The invention provides an on-line dynamic monitoring method for biomass of a large vascular plant in a small area range. The method comprises the steps as follows: a demonstration site for area characteristics is established, and spectrogram of the large vascular plant is shot; the result obtained by shooting with a multi-spectrum camera is converted through an NDVI (normalized difference vegetation index) conversion formula to obtain the NDVI of the large vascular plant within the range of the demonstration site; the NDVI is converted into NPP (net primary productivity) through a light energy conversion model; the relationship between NDVI and the biomass within the range of the demonstration site is obtained according to the biomass obtained through actual sampling; area TM image data with lower precision are regressed and adjusted respectively to obtain a function equation between the NDVI and the area TM image data; and the area NPP is obtained through the light energy conversion model again. Compared with traditional manual sampling and monitoring, the online dynamic monitoring method provided by the invention improves real-time performance and convenience of biomass monitoring, facilitates scientific management of small-area environment and ecology, improves precision of biomass monitoring in a whole area, is simple and convenient in data processing, and is high in operability.

Description

A kind of large-scale tube bank phytomass On-Line Dynamic Monitoring method in small area
Technical field
Patent of the present invention relates to large-scale tube bank plant ground biomass monitoring, Kinematic RS Monitoring technical applications, especially relates to a kind of large-scale tube bank phytomass On-Line Dynamic Monitoring method in small area.
Background technology
Biomass monitoring technology within the scope of traditional small scale is mainly by setting up monitoring point, continues regularly, by scientific and reasonable space samples, to carry out the measurement of biomass, thereby reach, the variation of region biomass assessed.Although this monitoring mode can carry out the monitoring of biomass effectively, is subject to the restriction of monitoring site, monitoring range is less on the one hand, and monitoring periods is longer on the other hand, can not realize in real time the monitoring to biomass.And for the space distribution of regional extent biomass, mainly predict that by the soil statistics interpolation method that learns the sampled point in other regions obtains property value by zone location data of monitoring point, thereby disclose the spatial distribution characteristic of region biomass.But thisly will put to such an extent that monitoring result its precision of method of expanding to region cannot be guaranteed.Along with the development of remote sensing technology, remotely-sensed data is simplified measurement, the calculating of monitoring, the observation process of biomass in large regional extent more at present, obtain terrestrial reference vegetation information and correlation parameter by remotely-sensed data, become a kind of important tool and the means of the real-time earth's surface biological of inverting on a large scale amount.But remote sensing technology method is used in the regional extent of large scale at present, mainly carrys out inverting earth's surface biological amount by MODIS and TM image data.But when this method is interior for small scale regional extent, due to reasons such as its data resolutions, its precision and accuracy are difficult to ensure.
Summary of the invention
The object of the invention is to design a kind of large-scale tube bank phytomass On-Line Dynamic Monitoring method in novel small area, address the above problem.

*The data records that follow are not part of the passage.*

(** * Soldexer pipes registry: a shallow embedding of the service layer

    The registry is a REST service over two relational tables, [pipes]
    and [versions], with a directory of uploaded archives on the side.
    This development embeds the repositories, the two services, the
    archive store and the download controller as state-passing functions
    over an explicit [World], and proves properties of the upsert and
    download protocols against them.

    What lives outside the repository is kept as small as the code needs:
    - the PostgreSQL tables are lists of rows in scan order, guarded by the
      constraints that [models/pipe.model.ts], [models/version.model.ts]
      and the migration declare (primary keys fed by a sequence, the two
      unique indexes on versions, the foreign key); the length limits of
      the text columns, the range of the integer columns and the driver's
      re-reading of the [jsonb] column are not modelled ([fits] and
      [int4] name the first two where a statement of the last part needs
      them), and rows with equal [createdAt] come in the order
      [merge_sort] leaves them, which PostgreSQL does not promise;
    - the file system is a finite map from paths to contents;
    - [node:path]'s [join], PostgreSQL's [ILIKE] and [process.env] are
      taken as parameters ([Platform]);
    - logger and console calls have no effect on the modelled state and
      are left out. *)

From stdpp Require Import base numbers option list strings gmap sorting.

Open Scope Z_scope.
(** * Runs that end before any rate is written *)

(** The program on files that load into the schema of the pipeline. *)
Lemma main_typed (plans_file zips_file slcsp_file : Table) loaded self :
  __init__ plans_file zips_file slcsp_file = Ok loaded →
  typed loaded = Some self →
  main plans_file zips_file slcsp_file
  = Some (match calculate_slcsp self with
          | (Ok _, self') => Ok (print_slcsp self')
          | (Raise e, _) => Raise e
          end).
Proof.
  intros Hinit Htyped. unfold main. rewrite Hinit.
  assert (∃ s, frame_getitem (plans_frame loaded) "metal_level" = Ok s) as [s ->].
  { unfold typed in Htyped.
    destruct (typed_plans (plans_frame loaded)) as [plans|] eqn:Hp; [|done].
    unfold typed_plans in Hp.
    destruct (column_as _ "state" _); [|done].
    destruct (column_as _ "rate_area" _); [|done].
    destruct (column_as _ "metal_level" as_text) eqn:Hl; [|done].
    unfold column_as, lookup_column in Hl.
    destruct (frame_getitem _ "metal_level"); [by eexists|done]. }
  by rewrite Htyped.
Qed.

Lemma main_raises (plans_file zips_file slcsp_file : Table) loaded self (e : exn) :
  __init__ plans_file zips_file slcsp_file = Ok loaded →
  typed loaded = Some self →
  (calculate_slcsp self).1 = Raise e →
  main plans_file zips_file slcsp_file = Some (Raise e).
Proof.
  intros Hinit Htyped Hrun. rewrite (main_typed _ _ _ _ _ Hinit Htyped).
  destruct (calculate_slcsp self) as [[[]|e'] s]; simpl in Hrun; congruence.
Qed.

(** C4.  The docstring of [determine_rate] promises the empty string for a
    ZIP code without a second lowest rate, and the code does not keep it
    when no rate area has one.  Take a freshly loaded object with a mapping
    row in a rate area that has a Silver plan, in which no rate area of the
    mapping offers two distinct Silver rates.  The second lowest rate of
    every group is undefined, as claimed; but then the frame of
    [calculate_second_lowest_rates] has no key columns,
    [merge_zip_and_rate] raises [KeyError], [calculate_slcsp] ends with it
    and no target gets a rate, not even the blank one; the program prints
    no row. *)
Theorem single_rate_areas_raise_KeyError entries targets plans (e0 : ZipEntry) :
  e0 ∈ entries → silver_rates plans (zip_key e0) ≠ [] →
  (∀ e, e ∈ entries → (nunique (silver_rates plans (zip_key e)) ≤ 1)%nat) →
  (∀ e, e ∈ entries →
        get_second_lowest_rate
          (filter (λ r, merged_key r = zip_key e)
             (merge_inner ((λ e, (e, [])) <$> entries)
                (filter (λ p, metal_level p = "Silver") plans)))
        = Ok None)
  ∧ (∃ s3,
       (filter_silver_plans >>> merge_data >>> calculate_second_lowest_rates)
         (fresh entries targets plans) = (Ok (), s3)
       ∧ second_lowest_rates s3 = Some NoColumns
       ∧ (merge_zip_and_rate s3).1 = Raise (KeyError "state"))
  ∧ (calculate_slcsp (fresh entries targets plans)).1 = Raise (KeyError "state")
  ∧ slcsp_data (calculate_slcsp (fresh entries targets plans)).2 = unrated targets
  ∧ (∀ plans_file zips_file slcsp_file loaded,
       __init__ plans_file zips_file slcsp_file = Ok loaded →
       typed loaded = Some (fresh entries targets plans) →
       main plans_file zips_file slcsp_file = Some (Raise (KeyError "state"))).
Proof.
  intros He0 Hne0 Hone.
  assert (∀ e, e ∈ entries → area_rate plans (zip_key e) = NaN) as Hnan.
  { intros e He. apply second_lowest_None, nunique_le_1, Hone, He. }
  pose proof (groupby_apply_fresh_no_rate entries plans e0 He0 Hne0 Hnan) as Hagg.
  assert ((calculate_slcsp (fresh entries targets plans)).1 = Raise (KeyError "state")
          ∧ slcsp_data (calculate_slcsp (fresh entries targets plans)).2
            = unrated targets) as [Hrun Hdata].
  { rewrite calculate_slcsp_split.
    destruct (resolve_stages (fresh entries targets plans)) as [r s] eqn:Hstages.
    pose proof (resolve_stages_fresh_result entries targets plans) as Hres.
    rewrite Hstages, Hagg in Hres. simpl in Hres. subst r.
    destruct (resolve_stages_inputs _ _ _ Hstages) as [_ Hs]. simpl in *.
    by rewrite Hs. }
  split; [|split; [|split; [done|split; [done|]]]].
  - intros e He. apply get_second_lowest_rate_None.
    eapply nunique_le_1_subseteq; [|exact (Hone e He)].
    intros x. apply rate_column_group.
  - unfold filter_silver_plans, merge_data, calculate_second_lowest_rates,
      merge_zip_and_rate, bind, getattr, lift,
      set_silver_plans, set_merged_data, set_second_lowest_rates.
    simpl. rewrite Hagg. simpl. by eexists.
  - intros plans_file zips_file slcsp_file loaded Hinit Htyped.
    by apply (main_raises _ _ _ _ _ _ Hinit Htyped).
Qed.

Lemma single_rate_areas_raise_KeyError_witness :
  let entries := [entry 1 "AA" 1; entry 2 "AA" 2; entry 3 "AA" 1; entry 3 "AA" 2] in
  let plans := [silver "AA" 1 (Qc_of_Z 100); silver "AA" 2 (Qc_of_Z 90)] in
  let targets := [1; 2; 3] in
  let e0 := entry 1 "AA" 1 in
  (e0 ∈ entries ∧ silver_rates plans (zip_key e0) ≠ []
   ∧ (∀ e, e ∈ entries → (nunique (silver_rates plans (zip_key e)) ≤ 1)%nat))
  ∧ (∀ e, e ∈ entries →
          get_second_lowest_rate
            (filter (λ r, merged_key r = zip_key e)
               (merge_inner ((λ e, (e, [])) <$> entries)
                  (filter (λ p, metal_level p = "Silver") plans)))
          = Ok None)
  ∧ (∃ s3,
       (filter_silver_plans >>> merge_data >>> calculate_second_lowest_rates)
         (fresh entries targets plans) = (Ok (), s3)
       ∧ second_lowest_rates s3 = Some NoColumns
       ∧ (merge_zip_and_rate s3).1 = Raise (KeyError "state"))
  ∧ (calculate_slcsp (fresh entries targets plans)).1 = Raise (KeyError "state")
  ∧ slcsp_data (calculate_slcsp (fresh entries targets plans)).2 = unrated targets
  ∧ (∀ plans_file zips_file slcsp_file loaded,
       __init__ plans_file zips_file slcsp_file = Ok loaded →
       typed loaded = Some (fresh entries targets plans) →
       main plans_file zips_file slcsp_file = Some (Raise (KeyError "state"))).
Proof.
  intros entries plans targets e0.
  assert (e0 ∈ entries) as He0 by left.
  assert (silver_rates plans (zip_key e0) ≠ []) as Hne0 by (vm_compute; discriminate).
  assert (∀ e, e ∈ entries → (nunique (silver_rates plans (zip_key e)) ≤ 1)%nat)
    as Hone.
  { assert (nunique (silver_rates plans ("AA", 1)) = 1%nat) as H1
      by (vm_compute; reflexivity).
    assert (nunique (silver_rates plans ("AA", 2)) = 1%nat) as H2
      by (vm_compute; reflexivity).
    intros e He. unfold entries in He.
    rewrite !elem_of_cons, elem_of_nil in He.
    destruct He as [->|[->|[->|[->|[]]]]];
      change (zip_key (entry _ "AA" 1)) with ("AA", 1) ||
      change (zip_key (entry _ "AA" 2)) with ("AA", 2);
      rewrite ?H1, ?H2; lia. }
  split; [exact (conj He0 (conj Hne0 Hone))|].
  exact (single_rate_areas_raise_KeyError entries targets plans e0 He0 Hne0 Hone).
Defined.

(** The files of the scenario with plans that give every rate area a single
    rate load as the object of the witness above. *)
Lemma single_rate_plans_load :
  ∃ loaded,
    __init__ single_rate_plans scenario_zips scenario_slcsp = Ok loaded
    ∧ typed loaded
      = Some (fresh [entry 1 "AA" 1; entry 2 "AA" 2; entry 3 "AA" 1; entry 3 "AA" 2]
                [1; 2; 3]
                [silver "AA" 1 (Qc_of_Z 100); silver "AA" 2 (Qc_of_Z 90)]).
Proof. eexists. split; vm_compute; reflexivity. Qed.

To achieve these goals, the technical solution used in the present invention is as follows:
A kind of large-scale tube bank phytomass On-Line Dynamic Monitoring method in small area, comprises that step is as follows:
The first step is set up provincial characteristics demonstration pilot project in studied region, and the spectrogram that adopts multispectral camera to carry out large-scale tube bank plant within described provincial characteristics demonstration pilot project is taken;
Second step, the result that described multispectral camera is taken, by NDVI conversion formula, obtains the large-scale tube bank plant NDVI numerical value of the interior high precision of described provincial characteristics demonstration pilot project " point range ", Real-Time Monitoring;
NDVI = ρNIR - ρRed ρNIR + ρRed
Wherein, ρ NIR represents the reflectivity of near infrared light wave band; ρ Red represents the reflectivity of red spectral band;
The 3rd step is large-scale tube bank plant Net primary productivity NPP by described large-scale tube bank plant NDVI numerical value by light energy conversion model conversation; Again according to the biomass data that obtain of actual samples, obtain the relation between described large-scale tube bank plant NDVI numerical value and the biomass in described provincial characteristics demonstration pilot project " point range ", thereby realize the real time monitoring of the large-scale tube bank phytomass in described provincial characteristics demonstration pilot project " point range ";
The 4th step, according to described large-scale tube bank plant NDVI numerical value, the region TM image data lower to the precision in each characteristic area returns respectively adjustment, obtain the functional relation between described large-scale tube bank plant NDVI numerical value and described region TM image data, thereby realize the adjustment to described region TM image data, obtain region NDVI numerical value;
The 5th step, by described region NDVI numerical value, by light energy conversion model conversation, obtains the large-scale tube bank plant Net primary productivity NPP in regional extent again, obtains region NPP, thereby realizes the biomass monitoring of the real-time high-precision of spreading over a whole area from one point.
In the first step, the shooting time scope that described spectrogram is taken is set to some every days 6,12 points, 18 3 moment.
In the 3rd step, the biomass data that obtain of actual samples return after adjustment and/or matching adjustment, then set up the relation between described large-scale tube bank plant NDVI numerical value.
The technical matters that this patent will solve is to overcome in the medium and small regional extent of prior art the not high or poor continuity of ground biomass data precision, the problems such as Quantitative study deficiency, set up one and are applicable to ground biomass realtime on-line monitoring method in the small area such as lake and marshland.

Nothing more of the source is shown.